Chapter 05 — Orchestration

Why this chapter

Understand how the Orchestrator governs the entire process: its states, decision logic, delegation model, and failure response. After this chapter you can trace any task step by step from start to completion.

Key Concepts

Workflow state — a node in the Orchestrator lifecycle: PLANNING / WAITING_APPROVAL / PLAN_REVIEW / ACTING / REVIEWING / COMPLETE.
Gate event — a structured message recording a state transition and decision. Contract: schemas/orchestrator.gate-event.schema.json.
Delegation — handing a task to a subagent with an explicit contract and context.
Approval gate — a point requiring explicit user confirmation before proceeding.
Trace ID — a UUIDv4 generated at task start and propagated to all events and delegations for log correlation.

Lifecycle

stateDiagram-v2
    [*] --> PLANNING
    PLANNING --> WAITING_APPROVAL: plan ready
    WAITING_APPROVAL --> PLAN_REVIEW: user approved
    PLAN_REVIEW --> ACTING: review passed
    PLAN_REVIEW --> WAITING_APPROVAL: REJECTED / stagnation
    PLAN_REVIEW --> PLAN_REVIEW: NEEDS_REVISION (≤max_iterations)
    ACTING --> REVIEWING: phase complete
    REVIEWING --> WAITING_APPROVAL: phase approval
    WAITING_APPROVAL --> ACTING: next phase
    WAITING_APPROVAL --> COMPLETE: all phases done
    ACTING --> WAITING_APPROVAL: HIGH_RISK_APPROVAL_GATE
    COMPLETE --> [*]

Note: The Orchestrator prompt uses the label PLAN_REVIEW, but in the wire format of schemas/orchestrator.gate-event.schema.json this is serialized as event_type: PHASE_REVIEW_GATE plus iteration_index / max_iterations fields. Do not conflate the "prompt-level state label" with the workflow_state value in the schema.

Gate Event Types

From schemas/orchestrator.gate-event.schema.json:

Event type	When
`PLAN_GATE`	Decision to accept a plan for execution.
`PREFLECT_GATE`	Pre-action gate (4 risk classes).
`PHASE_REVIEW_GATE`	Review of a phase result or plan-review iteration.
`HIGH_RISK_APPROVAL_GATE`	A destructive operation requires user approval.
`COMPLETION_GATE`	Final summary.

Gate Event Fields

Every event contains at minimum:

event_type — one of the enums above.
workflow_state — current state.
decision — GO / REPLAN / ABSTAIN / APPROVED / REJECTED / …
requires_human_approval — boolean.
reason — one sentence.
next_action — what happens next.
trace_id — UUIDv4 for correlation.
iteration_index, max_iterations — for the review loop.
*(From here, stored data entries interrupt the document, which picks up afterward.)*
Example wakeup_exact_witness :
  quiet demo_pst /\
  wp (wakeup CTicks) (fun _ s' => quiet s' /\ exists procs', s' = update s_procs_l procs' demo_pst
    /\ forall i, (i < 50)%nat ->
       (p_state (entry (s_procs demo_pst) i) = SLEEPING
          /\ p_chan (entry (s_procs demo_pst) i) = Some CTicks ->
        entry procs' i = update p_state_l RUNNABLE (entry (s_procs demo_pst) i))
    /\ (~ (p_state (entry (s_procs demo_pst) i) = SLEEPING
          /\ p_chan (entry (s_procs demo_pst) i) = Some CTicks) ->
        entry procs' i = entry (s_procs demo_pst) i)) demo_pst.
Proof. split; [apply demo_quiet|]. apply (wakeup_exact CTicks demo_pst). apply demo_quiet. Defined.

Example kill_exact_witness :
  wp (kill 3 9) (fun r s' => quiet s' /\ exists procs', s' = update s_procs_l procs' demo_pst /\
      ((r = 0 /\ exists i, (i < 50)%nat /\ p_pid (entry (s_procs demo_pst) i) = 3
          /\ p_state (entry procs' i)
             = (if decide (p_state (entry (s_procs demo_pst) i) = SLEEPING) then RUNNABLE
                else p_state (entry (s_procs demo_pst) i))
          /\ p_killed (entry procs' i)
             = (if (p_killed (entry (s_procs demo_pst) i) =? 0)
                   || (9 <? p_killed (entry (s_procs demo_pst) i))
                then 9 else p_killed (entry (s_procs demo_pst) i))
          /\ p_sig_pending (entry procs' i)
             = Z.lor (p_sig_pending (entry (s_procs demo_pst) i)) (u64 (s32 (Z.shiftl 1 9)))
          /\ forall j, j <> i -> entry procs' j = entry (s_procs demo_pst) j)
       \/ (r = -1 /\ (forall i, (i < 50)%nat -> p_pid (entry (s_procs demo_pst) i) <> 3)
          /\ forall j, entry procs' j = entry (s_procs demo_pst) j))) demo_pst.
Proof. apply (kill_exact 3 9 demo_pst). apply demo_quiet. Defined.

(** C13. No wakeup is lost.  A process that calls [sleep ch lk] holding [lk]
    switches away exactly once, and at that point it is already marked asleep
    on [ch], with [lk] released and its own lock (which [wakeup] must take)
    still held.  Any [wakeup ch] that finds it asleep makes it RUNNABLE.  When
    the scheduler resumes it, [sleep] returns with [lk] taken again and the
    channel cleared. *)
Theorem sleep_wakeup {S} (ps : lens S pst) (lk : lens S spinlock) (p : nat) (ch : chan) (s0 : S)
    `{!LensLaws ps, !LensPut lk, !LensIndep ps lk} :
  let H := ps ⊚ hart_l in let P := ps ⊚ proc_l p in let h := view H s0 in
  quiet (view ps s0) -> unheld (view lk s0) -> c_noff (view mycpu_l h) = 0 ->
  c_proc (view mycpu_l h) = Some p -> (p < 50)%nat ->
  (exists s1 rest, sleep ps ch lk (enter H lk s0) = Yield WSched rest s1
     /\ view lk s1 = view lk s0
     /\ p_state (view P s1) = SLEEPING /\ p_chan (view P s1) = Some ch
     /\ p_lock (view P s1) = taken (p_lock (view P s0)) (h_tp h)
     /\ (forall s2, view H s2 = view H s1 ->
           p_lock (view P s2) = p_lock (view P s1) -> unheld (view lk s2) ->
           exists s3, rest s2 = Ret tt (enter H lk s3)
             /\ p_chan (view P s3) = None
             /\ p_lock (view P s3) = p_lock (view P s0)
             /\ p_state (view P s3) = p_state (view P s2)))
  /\ (forall s2, quiet s2 -> p_state (entry (s_procs s2) p) = SLEEPING ->
        p_chan (entry (s_procs s2) p) = Some ch ->
        wp (wakeup ch) (fun _ s3 => p_state (entry (s_procs s3) p) = RUNNABLE) s2).
Proof.
  intros H P h Hq Hlk Hn Hp Hp50. pose proof Hq as [Hh Hl]. split.
  - destruct (sleep_yields ps lk p ch s0 Hq Hlk Hn Hp) as (s1 & E & El & Eh & Ep & _).
    exists s1. eexists. split; [exact E|]. split; [exact El|]. unfold P. rewrite Ep.
    split; [done|]. split; [done|]. split; [done|].
    intros s2 Hh2 Hl2 Hlk2. unfold H in Hh2. rewrite Eh in Hh2.
    destruct (sleep_resumes ps lk p s2 h _ Hh2 Hh Hl2 (Hl p) Hlk2) as (s3 & E3 & _ & _ & Ep3 & _).
    exists s3. split; [exact E3|]. by rewrite Ep3.
  - intros s2 Hq2 Hst Hch. eapply wp_mono; [by apply wakeup_ok|].
    intros [] s3 [_ (procs' & -> & Hp')].
    change (s_procs (update s_procs_l procs' s2)) with procs'.
    rewrite Hp', decide_True by done. unfold woken. rewrite Hst, Hch.
    by rewrite !bool_decide_eq_true_2.
Qed.

Example sleep_wakeup_witness :
  let s0 := (demo_pst, Spin 0 "pipe" None) in
  exists s1 rest, sleep fst_l CTicks snd_l (enter (fst_l ⊚ hart_l) snd_l s0) = Yield WSched rest s1
     /\ p_state (view (fst_l ⊚ proc_l 0) s1) = SLEEPING.
Proof.
  intros s0.
  destruct (sleep_wakeup fst_l snd_l 0 CTicks s0) as [(s1 & rest & E & _ & Hs & _) _].
  - apply demo_quiet.
  - reflexivity.
  - reflexivity.
  - reflexivity.
  - lia.
  - exists s1, rest. by split.
Defined.

(** * Components over the process layer

    A component with a state [T] of its own, guarded by a spinlock [K] in it,
    runs on [pst * T].  Inside a critical section the pair is [(inq q, lkc K h c)],
    for the [q] and [c] the section would be left in. *)

#[global] Arguments hart_l : simpl never.
#[global] Arguments proc_l : simpl never.
#[global] Arguments plock_l : simpl never.

Abbreviation phart := (fst_l ⊚ hart_l).

Definition inq (q : pst) : pst := update hart_l (pushed (view hart_l q)) q.
Definition lkc {T} (K : lens T spinlock) (q : pst) (c : T) : T :=
  update K (taken (view K c) (h_tp (view hart_l q))) c.

Section Component.
Context {T : Type} (K : lens T spinlock) `{!LensLaws K}.
Abbreviation klock := (snd_l ⊚ K).

#[local] Instance phart_klock : LensIndep phart klock.
Proof. split; by intros ?? [] || by intros ? []. Qed.
#[local] Instance klock_phart : LensIndep klock phart.
Proof. apply indep_sym, _. Qed.

Lemma enter_pair q c : enter phart klock (q, c) = (inq q, lkc K q c).
Proof using Type. done. Qed.

Lemma wp_lock q c (Q : unit -> pst * T -> Prop) :
  settled (view hart_l q) -> unheld (view K c) -> Q tt (inq q, lkc K q c) ->
  wp (acquire phart klock) Q (q, c).
Proof using All. intros Hh Hl HQ. by apply (wp_enter phart klock). Qed.

Lemma inq_out q : update hart_l (view hart_l q) (inq q) = q.
Proof using Type. unfold inq. by rewrite update_update, update_view. Qed.
Lemma inq_hart q : view hart_l (inq q) = pushed (view hart_l q).
Proof using Type. apply view_update. Qed.

Lemma wp_unlock q c (Q : unit -> pst * T -> Prop) :
  settled (view hart_l q) -> unheld (view K c) -> Q tt (q, c) ->
  wp (release phart klock) Q (inq q, lkc K q c).
Proof using All.
  intros Hh Hl HQ. apply (wp_leave phart klock (view hart_l q) (view K c)); [done|done|..].
  - apply inq_hart.
  - unfold lkc. rewrite view_comp. apply view_update.
  - rewrite !upd_comp. cbn [fst_l snd_l view update fst snd].
    rewrite inq_out. unfold lkc. by rewrite update_update, update_view.
Qed.

(** The same after work that has left the processor alone. *)
Lemma wp_unlock' q q' c (Q : unit -> pst * T -> Prop) :
  settled (view hart_l q) -> view hart_l q' = view hart_l q -> unheld (view K c) ->
  Q tt (q', c) -> wp (release phart klock) Q (inq q', lkc K q c).
Proof using All.
  intros Hh Eh Hl HQ. unfold lkc. rewrite <- Eh. apply wp_unlock; [by rewrite Eh|done|done].
Qed.

Lemma lkc_view q c : view K (lkc K q c) = taken (view K c) (h_tp (view hart_l q)).
Proof using All. apply view_update. Qed.

(** A process that calls [sleep] from such a section: nothing of the component
    changes. *)
Lemma sleep_pair p ch q c : quiet q -> unheld (view K c) ->
  c_noff (view mycpu_l (view hart_l q)) = 0 -> c_proc (view mycpu_l (view hart_l q)) = Some p ->
  exists q1, sleep fst_l ch klock (inq q, lkc K q c)
      = Yield WSched (sleep_rest fst_l klock p (c_intena (view mycpu_l (pushed (view hart_l q))))) (q1, c)
    /\ view (proc_l p) q1 = asleep ch (h_tp (view hart_l q)) (view (proc_l p) q)
    /\ view hart_l q1 = pushed (view hart_l q)
    /\ forall j, j <> p -> entry (s_procs q1) j = entry (s_procs q) j.
Proof using All.
  intros Hq Hl Hn Hp.
  destruct (sleep_yields fst_l klock p ch (q, c) Hq Hl Hn Hp) as ([q1 c1] & E & El & Eh & Ep & Es).
  assert (c1 = c) as ->.
  { apply (f_equal snd) in Es. unfold dozing, enter in Es. cbn in Es.
    by rewrite update_update, update_view in Es. }
  exists q1. split; [exact E|]. split; [exact Ep|]. split; [exact Eh|].
  intros j Hj. apply (f_equal (fun s => entry (s_procs (fst s)) j)) in Es. cbn [fst] in Es. rewrite Es.
  unfold dozing, enter, entry, plock_l, proc_l, hart_l. cbn. by rewrite !lookup_insert_ne by done.
Qed.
Scenario: Typical End-to-End Task

sequenceDiagram
    participant U as User
    participant O as Orchestrator
    participant P as Planner
    participant Rev as Reviewers
    participant E as Executor
    participant CR as CodeReviewer

    U->>O: task / plan
    O->>O: PLANNING
    alt plan received from Planner
        O->>O: WAITING_APPROVAL
    else vague task
        O->>P: delegate planning
        P-->>O: handoff(plan_path)
        O->>O: WAITING_APPROVAL
    end
    U-->>O: approve plan
    O->>O: PLAN_REVIEW
    par by tier
        O->>Rev: PlanAuditor
        O->>Rev: AssumptionVerifier (MEDIUM/LARGE)
        O->>Rev: ExecutabilityVerifier (LARGE)
    end
    Rev-->>O: verdicts
    alt approved
        O->>O: ACTING
        loop per phase / wave
            O->>E: delegate phase
            E-->>O: execution report
            O->>CR: review phase
            CR-->>O: verdict
            O->>O: REVIEWING → WAITING_APPROVAL
            U-->>O: approve phase
        end
        O->>O: COMPLETE
        O-->>U: completion summary
    else needs revision
        O->>P: REPLAN
        P-->>O: revised plan
    end

Delegation

The Orchestrator delegates a task to a subagent via a structured payload conforming to schemas/orchestrator.delegation-protocol.schema.json. Minimum fields:

target_agent — subagent name.
phase_id, phase_title.
executor_agent — must match the executor_agent field in the plan phase.
scope — task description.
inputs — file paths, context.
expected_output_schema — which schema the subagent must return.
trace_id, iteration_index — propagated through all Planner replan/update payloads and review-loop dispatches to ensure full correlation.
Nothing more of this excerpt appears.